Design pattern: prototype pattern, how to clone a HashMap hash table fastest

Principle and application of prototype pattern

If the creation cost of an object is relatively large, and there is little difference between different objects of the same class (most fields are the same), in this case, we can use the existing object (prototype) to copy (or copy) to create a new object, which has achieved the purpose of saving creation time. This method of creating objects based on prototypes is called Prototype Design Pattern, which is called prototype pattern for short.

What is "the creation cost of objects is relatively large"

  • In fact, the process of applying for memory contained in the object and assigning values to member variables does not take much time, or for most business systems, this time can be ignored. Applying a complex pattern can only get a little performance improvement, which is the so-called over design.
  • However, if the data in the object needs complex calculations (such as sorting and calculating hash values), or needs to be read from very slow IO S such as RPC, network, database and file system, in this case, we can use the prototype mode to directly copy it from other existing objects instead of creating a new object every time, Repeat these time-consuming operations.

Look at an example.

  • Suppose that about 100000 pieces of "search keyword" information are stored in the database, and each information includes keywords, the number of times keywords are searched, the time when the information has been updated recently, etc. When system A starts, it will load this data into memory to process some other business requests. In order to find the information corresponding to A keyword conveniently and quickly, we establish A hash table index for the keyword
  • You can directly use the HashMap container provided in the language. The key of HashMap is the search keyword, and the value is the keyword details (such as search times). We just need to read the data from the database and put it into HashMap.
  • However, we also have another system B, which is specially used to analyze the search log, update the data in the database regularly (for example, every 10 minutes) and mark it as a new data version. For example, in the following example figure, we update the data of v2 version to get the data of v3 version. Here, we assume that there are only updates and new keywords, and there is no behavior of deleting keywords.

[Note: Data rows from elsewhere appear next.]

Lemma ancillary_commands_routed_witness :
  exists this,
    thisClient alice_registered = Some this /\
    dispatch 7 alice_registered
      {| Cmd := "chat"; RoomID := ""; ClientID := ""; Msg := "hi"; To := "b" |}
      accepting =
      (alice_registered, [SendByID this "b" "chat" "hi" None], NextTurn).
Proof.
  apply (proj1 (ancillary_commands_routed 7 alice_registered "r" "a"
                  {| Cmd := "chat"; RoomID := ""; ClientID := "";
                     Msg := "hi"; To := "b" |} accepting
                  alice_Registered eq_refl)).
  split; discriminate.
Defined.

(** * Properties of httpHandler *)

(** ** Splitting the path *)

Lemma Split_no_slash (s : string) :
  has_slash s = false -> Split s slash = [s].
Proof.
  induction s as [| ch s IH]; simpl; intros H; [reflexivity |].
  apply orb_false_iff in H. destruct H as [Hch Hs].
  rewrite Hch, (IH Hs). reflexivity.
Qed.

Lemma Split_segment (s rest : string) :
  has_slash s = false ->
  Split (s ++ String slash rest) slash = s :: Split rest slash.
Proof.
  induction s as [| ch s IH]; simpl; intros H; [reflexivity |].
  apply orb_false_iff in H. destruct H as [Hch Hs].
  rewrite Hch, (IH Hs). reflexivity.
Qed.

Lemma Split_client_path (r c : string) :
  has_slash r = false ->
  has_slash c = false ->
  Split (client_path r c) slash = [""; r; c].
Proof.
  intros Hr Hc. unfold client_path.
  change ("/" ++ r ++ "/" ++ c)%string
    with ("" ++ String slash (r ++ String slash c))%string.
  rewrite (Split_segment "" _ eq_refl), (Split_segment r c Hr),
    (Split_no_slash c Hc).
  reflexivity.
Qed.

(** There is one piece more than there are slashes, so only a path with
    exactly two slashes gets past the length check. *)
Lemma Split_length (s : string) :
  length (Split s slash) = S (count_slash s).
Proof.
  induction s as [| ch s IH]; simpl; [reflexivity |].
  destruct (Ascii.eqb ch slash); simpl.
  - f_equal. exact IH.
  - destruct (Split s slash) as [| p ps]; [discriminate | exact IH].
Qed.

(** ** DELETE *)

(** C10.  A DELETE request for room [r] and client [c]: when [c] is the
    string ALL the handler calls [removeRoom(r)] and nothing else on the
    room table; otherwise it calls [remove(r, c)], preceded, when
    [registered_clients] holds a record for [c], by the server error
    YOU_ARE_OFFLINE sent to that record's connection.  In every case the
    reply is OK. *)
Theorem delete_removes_room_or_client (r c : string) (body : read_result)
    (a : answers) :
  has_slash r = false ->
  has_slash c = false ->
  (c = "ALL" ->
     httpHandler (delete_request r c body) a =
       cors_headers ++ [RemoveRoom r; WriteString OK]) /\
  (c <> "ALL" ->
     forall c_, registered_clients a !! c = Some c_ ->
     httpHandler (delete_request r c body) a =
       cors_headers ++
       [SendServerErr (rwc c_) "YOU_ARE_OFFLINE"; Remove r c; WriteString OK]) /\
  (c <> "ALL" ->
     registered_clients a !! c = None ->
     httpHandler (delete_request r c body) a =
       cors_headers ++ [Remove r c; WriteString OK]).
Proof.
  intros Hr Hc. unfold httpHandler, delete_request. simpl Path. simpl Method.
  rewrite (Split_client_path r c Hr Hc).
  change ("DELETE" =? "POST") with false.
  change ("DELETE" =? "DELETE") with true. cbv iota.
  repeat split.
  - intros ->. reflexivity.
  - intros Hne c_ Hdir. apply String.eqb_neq in Hne.
    rewrite Hne, Hdir. reflexivity.
  - intros Hne Hdir. apply String.eqb_neq in Hne.
    rewrite Hne, Hdir. reflexivity.
Qed.

Lemma delete_removes_room_or_client_witness :
  httpHandler (delete_request "r" "a" (ReadOk "")) accepting =
    cors_headers ++
    [SendServerErr 7 "YOU_ARE_OFFLINE"; Remove "r" "a"; WriteString OK].
Proof.
  apply (proj1 (proj2 (delete_removes_room_or_client "r" "a" (ReadOk "")
                         accepting eq_refl eq_refl)) ltac:(discriminate) alice).
  vm_compute. reflexivity.
Defined.

(** * Further properties of wsHandler *)

(** ** Turn by turn *)

(** Case analysis over every test a turn makes. *)
Ltac turn_cases :=
  repeat match goal with
         | |- context [if ?b then _ else _] => destruct b eqn:?
         | |- context [match ?x with Some _ => _ | None => _ end] =>
             destruct x eqn:?
         end.

Lemma ancillary_permitted (kind : string) (ws : conn) (l : locals)
    (m : wsClientMsg) (a : answers) :
  is_ancillary kind = true ->
  forallb (permitted ws) (snd (fst (ancillary kind ws l m a))) = true.
Proof.
  intros Hk. unfold ancillary. turn_cases; simpl; try reflexivity;
    rewrite Hk, ?Nat.eqb_refl;
    match goal with H : _ && _ = true |- _ =>
      apply andb_true_iff in H; destruct H as [-> ->] end;
    reflexivity.
Qed.

(** Every call of a turn is one [wsHandler] is permitted. *)
Lemma turn_permitted (ws : conn) (l : locals) (i : inbound) :
  forallb (permitted ws) (snd (fst (turn ws l i))) = true.
Proof.
  destruct i as [e | e | m a]; simpl.
  - rewrite Nat.eqb_refl. reflexivity.
  - destruct (e =? "EOF"); simpl; rewrite ?Nat.eqb_refl; reflexivity.
  - destruct (cmd_cases (Cmd m)) as [H | [H | [H | [H | H]]]].
    + rewrite dispatch_register by assumption.
      turn_cases; simpl; rewrite ?Nat.eqb_refl; try reflexivity;
        match goal with H : _ || _ = false |- _ =>
          apply orb_false_iff in H; destruct H as [-> ->] end;
        reflexivity.
    + rewrite dispatch_send by assumption.
      turn_cases; simpl; rewrite ?Nat.eqb_refl; try reflexivity.
      match goal with H : (Msg m =? "") = false |- _ => rewrite H end.
      reflexivity.
    + rewrite dispatch_ancillary by assumption.
      apply ancillary_permitted. assumption.
    + rewrite dispatch_leave by assumption. reflexivity.
    + rewrite dispatch_default by assumption. simpl.
      rewrite Nat.eqb_refl. reflexivity.
Qed.

Lemma loop_permitted (ws : conn) (ins : list inbound) :
  forall l, forallb (permitted ws) (calls (loop ws l ins)) = true.
Proof.
  induction ins as [| i ins IH]; intros l; simpl; [reflexivity |].
  pose proof (turn_permitted ws l i) as Ht.
  destruct (turn ws l i) as [[l' t] [|]]; simpl in *; [| assumption].
  rewrite calls_after, forallb_app, Ht, IH. reflexivity.
Qed.

(** What the counted kinds of calls are in one turn: a turn never closes
    the connection, it counts a connection on the dashboard exactly when
    it registers, and it registers at most once, only with the flag
    unset, setting it. *)
Lemma turn_counts (ws : conn) (l : locals) (i : inbound) :
  let '(l', t, _) := turn ws l i in
  count_calls is_close t = 0 /\
  count_calls is_incrWs t = count_calls is_registration t /\
  (count_calls is_registration t = 0 \/
   count_calls is_registration t = 1 /\
   registered l = false /\ registered l' = true).
Proof.
  destruct i as [e | e | m a]; simpl.
  - auto.
  - destruct (e =? "EOF"); simpl; auto 8.
  - destruct (cmd_cases (Cmd m)) as [H | [H | [H | [H | H]]]].
    + rewrite dispatch_register by assumption.
      turn_cases; cbv [count_calls]; simpl; auto 8.
    + rewrite dispatch_send by assumption.
      turn_cases; cbv [count_calls]; simpl; auto 8.
    + rewrite dispatch_ancillary by assumption. unfold ancillary.
      turn_cases; cbv [count_calls]; simpl; auto 8.
    + rewrite dispatch_leave by assumption. cbv [count_calls]. simpl. auto 8.
    + rewrite dispatch_default by assumption. cbv [count_calls]. simpl. auto 8.
Qed.

Lemma count_calls_app (p : call -> bool) (t t' : trace) :
  count_calls p (t ++ t') = count_calls p t + count_calls p t'.
Proof. unfold count_calls. rewrite List.filter_app, length_app. reflexivity. Qed.

Lemma loop_counts (ws : conn) (ins : list inbound) :
  forall l,
    count_calls is_close (calls (loop ws l ins)) = 0 /\
    count_calls is_incrWs (calls (loop ws l ins)) =
      count_calls is_registration (calls (loop ws l ins)) /\
    count_calls is_registration (calls (loop ws l ins)) <=
      (if registered l then 0 else 1).
Proof.
  induction ins as [| i ins IH]; intros l; simpl.
  - repeat split; [destruct (registered l); cbv [count_calls]; simpl; lia].
  - pose proof (turn_counts ws l i) as Ht.
    destruct (registered l) eqn:Hreg.
    + destruct (turn_registered ws l i Hreg) as (t & k & Hturn & _).
      rewrite Hturn in *. destruct Ht as (Hc & Hi & Hr).
      assert (count_calls is_registration t = 0) as Hr0
        by (destruct Hr as [? | (_ & ? & _)]; congruence).
      destruct k; simpl; [| lia].
      rewrite calls_after, !count_calls_app.
      destruct (IH l) as (IHc & IHi & IHr). rewrite Hreg in IHr. lia.
    + destruct (turn ws l i) as [[l' t] k].
      destruct Ht as (Hc & Hi & Hr).
      destruct k; simpl;
        [| destruct Hr as [? | (? & _)]; lia].
      rewrite calls_after, !count_calls_app.
      destruct (IH l') as (IHc & IHi & IHr).
      destruct Hr as [Hr | (Hr & _ & Hreg')].
      * destruct (registered l'); lia.
      * rewrite Hreg' in IHr. lia.
Qed.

  • In order to ensure the real-time performance of the data in system A (not necessarily very real-time, but the data can not be too old), system A needs to regularly update the index and data in memory according to the data in the database

How should we achieve this demand?

  • We only need to record the update time Ta corresponding to the version Va of the current data in system A, and retrieve all search keywords with an update time greater than Ta from the database, that is, find the "difference set" between the Va version and the latest version of the data, and then process each key word in the difference set.
  • If it already exists in the hash table, we update the corresponding search times, update time and other information; If it does not exist in the hash table, we insert it into the hash table

As follows:

public class Demo {
	private ConcurrentHashMap<String, SearchWord> currentKeywords = new Concurren
	private long lastUpdateTime = -1;
	
	public void refresh() {
		// Take the data with update time > lastupdatetime from the database and put it into currentKeywords
		List<SearchWord> toBeUpdatedSearchWords = getSearchWords(lastUpdateTime);
		long maxNewUpdatedTime = lastUpdateTime;
		for (SearchWord searchWord : toBeUpdatedSearchWords) {
			if (searchWord.getLastUpdateTime() > maxNewUpdatedTime) {
				maxNewUpdatedTime = searchWord.getLastUpdateTime();
			}
			if (currentKeywords.containsKey(searchWord.getKeyword())) {
				currentKeywords.replace(searchWord.getKeyword(), searchWord);
			} else {
				currentKeywords.put(searchWord.getKeyword(), searchWord);
			}
		}
		lastUpdateTime = maxNewUpdatedTime;
	}
	
	private List<SearchWord> getSearchWords(long lastUpdateTime) {
		// TODO: fetch the data with update time > lastupdatetime from the database
		return null;
	}
}

Now, however, we ask:

  • At any time, all data in system a must be the same version, either version a or version b. there can be neither version a nor version b. The just updated method can't meet this requirement
  • In addition, when updating memory data, system A cannot be in an unavailable state, that is, it cannot stop to update data

So how?

  • We define the version of the data in use as "service version". When we want to update the data in memory, we do not directly update the service version (assuming updating on version a data), but re create another version data (assuming version b data). After the new version data creation number, Switch the service version from version a to version b again.
  • This ensures that the data is always available and avoids the existence of intermediate states

The implementation is as follows:

public class Demo {
	private HashMap<String, SearchWord> currentKeywords=new HashMap<>();

	public void refresh() {
		HashMap<String, SearchWord> newKeywords = new LinkedHashMap<>();
		// Take out all data from the database and put it into newKeywords
		List<SearchWord> toBeUpdatedSearchWords = getSearchWords();
		for (SearchWord searchWord : toBeUpdatedSearchWords) {
			newKeywords.put(searchWord.getKeyword(), searchWord);
		}
		currentKeywords = newKeywords;
	}
	
	private List<SearchWord> getSearchWords() {
		// TODO: fetch all data from the database
		return null;
	}
}

However, in the above code implementation, the cost of building newkeywords is relatively high. We need to read the 100000 pieces of data from the database, then calculate the hash value and build newkeywords. This process is obviously time-consuming. To improve efficiency, you can use the prototype pattern.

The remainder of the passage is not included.